(* ===== verification/Failover.v ===== *)
(** * The failover lease (trpc_service/failover.py)

    [platform.failover_lease] with its partial unique index, and the operations of
    [FailoverLeaseManager].  A promotion holds an advisory lock for the whole
    transaction, so transactions are atomic steps; a transaction can be lost
    before or after its commit. *)

From S2P Require Import Prelude.
Open Scope string_scope.
Open Scope list_scope.
Open Scope Z_scope.

Inductive FailoverRole := PRIMARY | STANDBY | FAILING_OVER | FAILING_BACK | FENCED.
#[export] Instance FailoverRole_eq_dec : EqDecision FailoverRole.
Proof. solve_decision. Defined.

Record LeaseRow := {
  fl_id : uuid;
  fl_region : string;
  fl_role : FailoverRole;
  fl_fencing_token : Z;
  fl_acquired_at : instant;
  fl_expires_at : instant;
  fl_released_at : option instant;
  fl_operator : string;
}.

(** [LeaseState] *)
Record LeaseState := {
  ls_region : string;
  ls_role : FailoverRole;
  ls_fencing_token : Z;
  ls_acquired_at : instant;
  ls_expires_at : instant;
}.
Definition lease_state (r : LeaseRow) : LeaseState :=
  {| ls_region := fl_region r; ls_role := fl_role r; ls_fencing_token := fl_fencing_token r;
     ls_acquired_at := fl_acquired_at r; ls_expires_at := fl_expires_at r |}.

Inductive FailoverError := FAILOVER_ALREADY_PRIMARY | LeaseSqlError | LeaseConnectionLost.
Abbreviation FO := (ST (list LeaseRow) FailoverError).

(** The rows of the partial index: live primaries. *)
Definition live_primary (r : LeaseRow) : bool :=
  bool_decide (fl_role r = PRIMARY) && bool_decide (fl_released_at r = None).

(** Key, index and checks of the table. *)
Definition lease_row_check (r : LeaseRow) : bool :=
  (1 <=? String.length (fl_region r))%nat && (String.length (fl_region r) <=? 64)%nat
  && (0 <=? fl_fencing_token r) && (fl_acquired_at r <? fl_expires_at r)
  && (1 <=? String.length (fl_operator r))%nat && (String.length (fl_operator r) <=? 256)%nat.
Definition leases_ok (l : list LeaseRow) : bool :=
  bool_decide (NoDup (fl_id <$> l)) && (length (filter (λ r, live_primary r = true) l) <=? 1)%nat
  && forallb lease_row_check l.

Definition write_leases (l : list LeaseRow) : FO unit :=
  _ ← ensure (leases_ok l) LeaseSqlError;
  put l.

(** [coalesce(max(fencing_token),0)+1] *)
Definition next_token (l : list LeaseRow) : Z := foldr Z.max 0 (fl_fencing_token <$> l) + 1.

Section Manager.
  (** [timedelta(seconds=lease_ttl_seconds)] in microseconds. *)
  Context (lease_ttl : Z).

(** [register_standby]; [id] is what [gen_random_uuid()] returns. *)
Definition register_standby (fault : txn_fault) (now : instant) (id : uuid) (region operator : string) :
    FO LeaseState :=
  transaction fault LeaseConnectionLost (
    let row := {| fl_id := id; fl_region := region; fl_role := STANDBY; fl_fencing_token := 0;
                  fl_acquired_at := now; fl_expires_at := now + lease_ttl; fl_released_at := None;
                  fl_operator := operator |} in
    rows ← get;
    _ ← write_leases (rows ++ [row]);
    mret (lease_state row)).

(** [UPDATE ... SET role='FENCED',released_at=now() WHERE role='PRIMARY' AND released_at IS NULL] *)
Definition fence (now : instant) (r : LeaseRow) : LeaseRow :=
  if live_primary r then
    {| fl_id := fl_id r; fl_region := fl_region r; fl_role := FENCED;
       fl_fencing_token := fl_fencing_token r; fl_acquired_at := fl_acquired_at r;
       fl_expires_at := fl_expires_at r; fl_released_at := Some now; fl_operator := fl_operator r |}
  else r.

Definition live_row (l : list LeaseRow) : option LeaseRow := head (filter (λ r, live_primary r = true) l).

(** [promote] *)
Definition promote (fault : txn_fault) (now : instant) (id : uuid) (region operator : string) :
    FO LeaseState :=
  transaction fault LeaseConnectionLost (
    primary ← gets live_row;
    _ ← ensure (negb (default false ((λ r, bool_decide (fl_region r = region)) <$> primary)))
          FAILOVER_ALREADY_PRIMARY;
    rows ← get;
    _ ← write_leases (fence now <$> rows);
    token ← gets next_token;
    let row := {| fl_id := id; fl_region := region; fl_role := PRIMARY; fl_fencing_token := token;
                  fl_acquired_at := now; fl_expires_at := now + lease_ttl; fl_released_at := None;
                  fl_operator := operator |} in
    rows ← get;
    _ ← write_leases (rows ++ [row]);
    mret (lease_state row)).

(** [current_primary] *)
Definition current_primary (l : list LeaseRow) : option LeaseState := lease_state <$> live_row l.

(** ** Facts *)
Lemma next_token_above l r : r ∈ l → fl_fencing_token r < next_token l.
Proof.
  unfold next_token. induction l as [|x l IH]; intros Hr; [by apply not_elem_of_nil in Hr|].
  rewrite fmap_cons. simpl. apply elem_of_cons in Hr as [->|Hr]; [lia|]. specialize (IH Hr). lia.
Qed.

Lemma fence_not_live now r : live_primary (fence now r) = false.
Proof.
  unfold fence. destruct (live_primary r) eqn:Hr; [|done]. done.
Qed.
Lemma fence_token now r : fl_fencing_token (fence now r) = fl_fencing_token r.
Proof. unfold fence. by case_match. Qed.

(** Two live primaries of a good table are one row. *)
Lemma live_unique l r r' :
  leases_ok l = true → r ∈ l → r' ∈ l → live_primary r = true → live_primary r' = true → r = r'.
Proof.
  unfold leases_ok. intros [[_ Hlen%Nat.leb_le]%andb_true_iff _]%andb_true_iff Hr Hr' H1 H2.
  assert (r ∈ filter (λ r, live_primary r = true) l) as Hf by by apply list_elem_of_filter.
  assert (r' ∈ filter (λ r, live_primary r = true) l) as Hf' by by apply list_elem_of_filter.
  destruct (filter _ l) as [|x [|y l']]; [by apply not_elem_of_nil in Hf|set_solver|simpl in Hlen; lia].
Qed.

Lemma next_token_pos l : 0 < next_token l.
Proof.
  unfold next_token. assert (0 ≤ foldr Z.max 0 (fl_fencing_token <$> l)); [|lia].
  induction (fl_fencing_token <$> l); simpl; lia.
Qed.

(** The live primary has the greatest token of all. *)
Record LeaseInv (l : list LeaseRow) : Prop := {
  li_ok : leases_ok l = true;
  li_top : ∀ r r', r ∈ l → live_primary r = true → r' ∈ l → r' ≠ r →
    fl_fencing_token r' < fl_fencing_token r;
  li_pos : ∀ r, r ∈ l → live_primary r = true → 0 < fl_fencing_token r;
}.

Lemma write_leases_Ok l s a s' : write_leases l s = (Ok a, s') → leases_ok l = true ∧ s' = l.
Proof. unfold write_leases. intros Hrun. run_inv. unfold put in *. by simplify_eq. Qed.

Lemma register_standby_keeps fault now id region operator :
  preserves LeaseInv (register_standby fault now id region operator).
Proof.
  apply preserves_transaction, keeps_intro. intros l st l' [Hok Htop Hpos] Hrun. cbv zeta in Hrun.
  run_inv. match goal with Hw : write_leases _ _ = _ |- _ => apply write_leases_Ok in Hw as [Hok' ->] end.
  split; [done|..].
  - intros r r' [Hr| ->%list_elem_of_singleton]%elem_of_app Hl; [|done].
    intros [Hr'| ->%list_elem_of_singleton]%elem_of_app Hne; [by apply Htop|by apply Hpos].
  - intros r [Hr| ->%list_elem_of_singleton]%elem_of_app Hl; [by apply Hpos|done].
Qed.

(** A promotion that returns: the old rows are fenced, one row is new, and its token is
    above all others. *)
Lemma promote_Ok fault now id region operator l st l' :
  leases_ok l = true → promote fault now id region operator l = (Ok st, l') →
  ∃ row, l' = (fence now <$> l) ++ [row] ∧ st = lease_state row ∧ leases_ok l' = true ∧
    fl_region row = region ∧ live_primary row = true ∧ fl_fencing_token row = next_token (fence now <$> l) ∧
    ∀ r, r ∈ l → live_primary r = true → fl_region r ≠ region.
Proof.
  unfold promote. intros Hok [_ Hrun]%transaction_Ok. cbv zeta in Hrun. run_inv.
  repeat match goal with Hw : write_leases _ _ = _ |- _ => apply write_leases_Ok in Hw as [? ->] end.
  eexists. split_and!; [done..|]. intros r Hr Hl Hreg.
  match goal with Hn : negb (default false _) = true |- _ => rename Hn into Hneg end.
  assert (live_row l = Some r) as Hlr.
  { apply head_filter_only; [done|done|]. intros x Hx Hxl. exact (live_unique l x r Hok Hx Hr Hxl Hl). }
  rewrite Hlr in Hneg. simpl in Hneg. by apply negb_true_iff, bool_decide_eq_false in Hneg.
Qed.

Lemma promote_keeps fault now id region operator :
  preserves LeaseInv (promote fault now id region operator).
Proof.
  assert (preserves LeaseInv (promote NoFault now id region operator)) as Hnf.
  { intros l Hinv. destruct (promote NoFault now id region operator l) as [[st|e] l'] eqn:Hp.
    2: { unfold promote in Hp. by apply transaction_rollback in Hp as ->. }
    apply promote_Ok in Hp as (row & -> & _ & Hok & _ & Hlive & Htok & _); [|apply Hinv].
    assert (∀ r, r ∈ (fence now <$> l) ++ [row] → live_primary r = true → r = row) as Honly.
    { intros r [(r0 & -> & _)%list_elem_of_fmap| ->%list_elem_of_singleton]%elem_of_app Hl; [|done].
      by rewrite fence_not_live in Hl. }
    split; [done|..].
    - intros r r' Hr Hl Hr' Hne. pose proof (Honly r Hr Hl) as ->.
      apply elem_of_app in Hr' as [Hr'|Hr']; [|by apply list_elem_of_singleton in Hr'].
      rewrite Htok. by apply next_token_above.
    - intros r Hr Hl. rewrite (Honly r Hr Hl), Htok. apply next_token_pos. }
  intros l Hinv. specialize (Hnf l Hinv). unfold promote, transaction in *.
  match goal with |- context [match ?m l with _ => _ end] => destruct (m l) as [[st|e] l'] end;
    by destruct fault.
Qed.

(** ** The lease over time *)
Inductive failover_step (l l' : list LeaseRow) : Prop :=
  | failover_register fault now id region operator r :
      register_standby fault now id region operator l = (r, l') → failover_step l l'
  | failover_promote fault now id region operator r :
      promote fault now id region operator l = (r, l') → failover_step l l'.

Lemma failover_inv l : rtc failover_step [] l → LeaseInv l.
Proof.
  assert (LeaseInv []) as H0 by (split; [done|set_solver..]).
  revert H0. generalize (@nil LeaseRow). intros l0 H0 Hrtc. induction Hrtc as [|x y z Hxy _ IH]; [done|].
  apply IH. destruct Hxy as [????? r Hr|????? r Hr].
  - eapply preserves_result; [exact Hr|apply register_standby_keeps|done].
  - eapply preserves_result; [exact Hr|apply promote_keeps|done].
Qed.

(** Two primaries never coexist and an old one is always behind: from an empty table,
    after any registrations and promotions with any faults, all rows but the live
    primary have smaller fencing tokens; a promotion of another region that returns
    makes it the only live primary, with a token above every one given before, and a
    promotion of the primary itself is refused and changes nothing. *)
Theorem failover_single_primary l fault now id region operator :
  rtc failover_step [] l →
  (∀ r r', r ∈ l → r' ∈ l → live_primary r = true → r' ≠ r →
     live_primary r' = false ∧ fl_fencing_token r' < fl_fencing_token r) ∧
  (∀ st l', promote fault now id region operator l = (Ok st, l') →
     current_primary l' = Some st ∧ ls_region st = region ∧
     ∀ r, r ∈ l → fl_fencing_token r < ls_fencing_token st) ∧
  (∀ r, r ∈ l → live_primary r = true → fl_region r = region →
     promote fault now id region operator l = (Raise FAILOVER_ALREADY_PRIMARY, l)).
Proof.
  intros Hinv%failover_inv. split_and!.
  - intros r r' Hr Hr' Hl Hne. split; [|by apply Hinv].
    destruct (live_primary r') eqn:Hl'; [|done]. destruct Hne. eapply live_unique; [apply Hinv|done..].
  - intros st l' Hp. pose proof (preserves_result _ _ _ _ _ Hp (promote_keeps _ _ _ _ _) Hinv) as Hinv'.
    apply promote_Ok in Hp as (row & -> & -> & Hok & Hreg & Hlive & Htok & _); [|apply Hinv].
    split_and!; [|done|].
    + unfold current_primary, live_row. rewrite filter_app.
      assert (filter (λ r, live_primary r = true) (fence now <$> l) = []) as ->.
      { apply filter_none. intros x (y & -> & _)%list_elem_of_fmap. by rewrite fence_not_live. }
      simpl. rewrite filter_cons_True by done. done.
    + intros r Hr. simpl. rewrite Htok, <- (fence_token now r). apply next_token_above.
      apply list_elem_of_fmap. by exists r.
  - intros r Hr Hl Hreg.
    assert (live_row l = Some r) as Hlr.
    { apply head_filter_only; [done|done|]. intros x Hx Hxl. eapply live_unique; [apply Hinv|done..]. }
    unfold promote, transaction, mbind, ST_mbind, gets, ensure, raise. rewrite Hlr. simpl.
    by rewrite bool_decide_true.
Qed.
End Manager.

(** One region is promoted, then another. *)
Definition after_promotion : list LeaseRow :=
  (promote 60 NoFault 1 11 "eu" "ops" (register_standby 60 NoFault 0 10 "us" "ops" []).2).2.

Lemma failover_single_primary_witness :
  promote 60 NoFault 2 12 "eu" "ops" after_promotion = (Raise FAILOVER_ALREADY_PRIMARY, after_promotion).
Proof.
  apply (failover_single_primary 60 after_promotion NoFault 2 12 "eu" "ops") with
    (r := {| fl_id := 11; fl_region := "eu"; fl_role := PRIMARY; fl_fencing_token := 1;
             fl_acquired_at := 1; fl_expires_at := 61; fl_released_at := None; fl_operator := "ops" |}).
  - eapply rtc_l; [eapply failover_register with (fault := NoFault) (now := 0) (id := 10)
      (region := "us") (operator := "ops"); apply surjective_pairing|].
    eapply rtc_once, failover_promote with (fault := NoFault) (now := 1) (id := 11) (region := "eu")
      (operator := "ops"). apply surjective_pairing.
  - apply (list_elem_of_lookup_2 _ 1). reflexivity.
  - reflexivity.
  - reflexivity.
Defined.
● ● ● ●
_Exercise objective_
If a line above contains the word "exact", list it.

_Solution to the problem_
  { apply head_filter_only; [done|done|]. intros x Hx Hxl. exact (live_unique l x r Hok Hx Hr Hxl Hl). }
  - eapply preserves_result; [exact Hr|apply register_standby_keeps|done].
  - eapply preserves_result; [exact Hr|apply promote_keeps|done].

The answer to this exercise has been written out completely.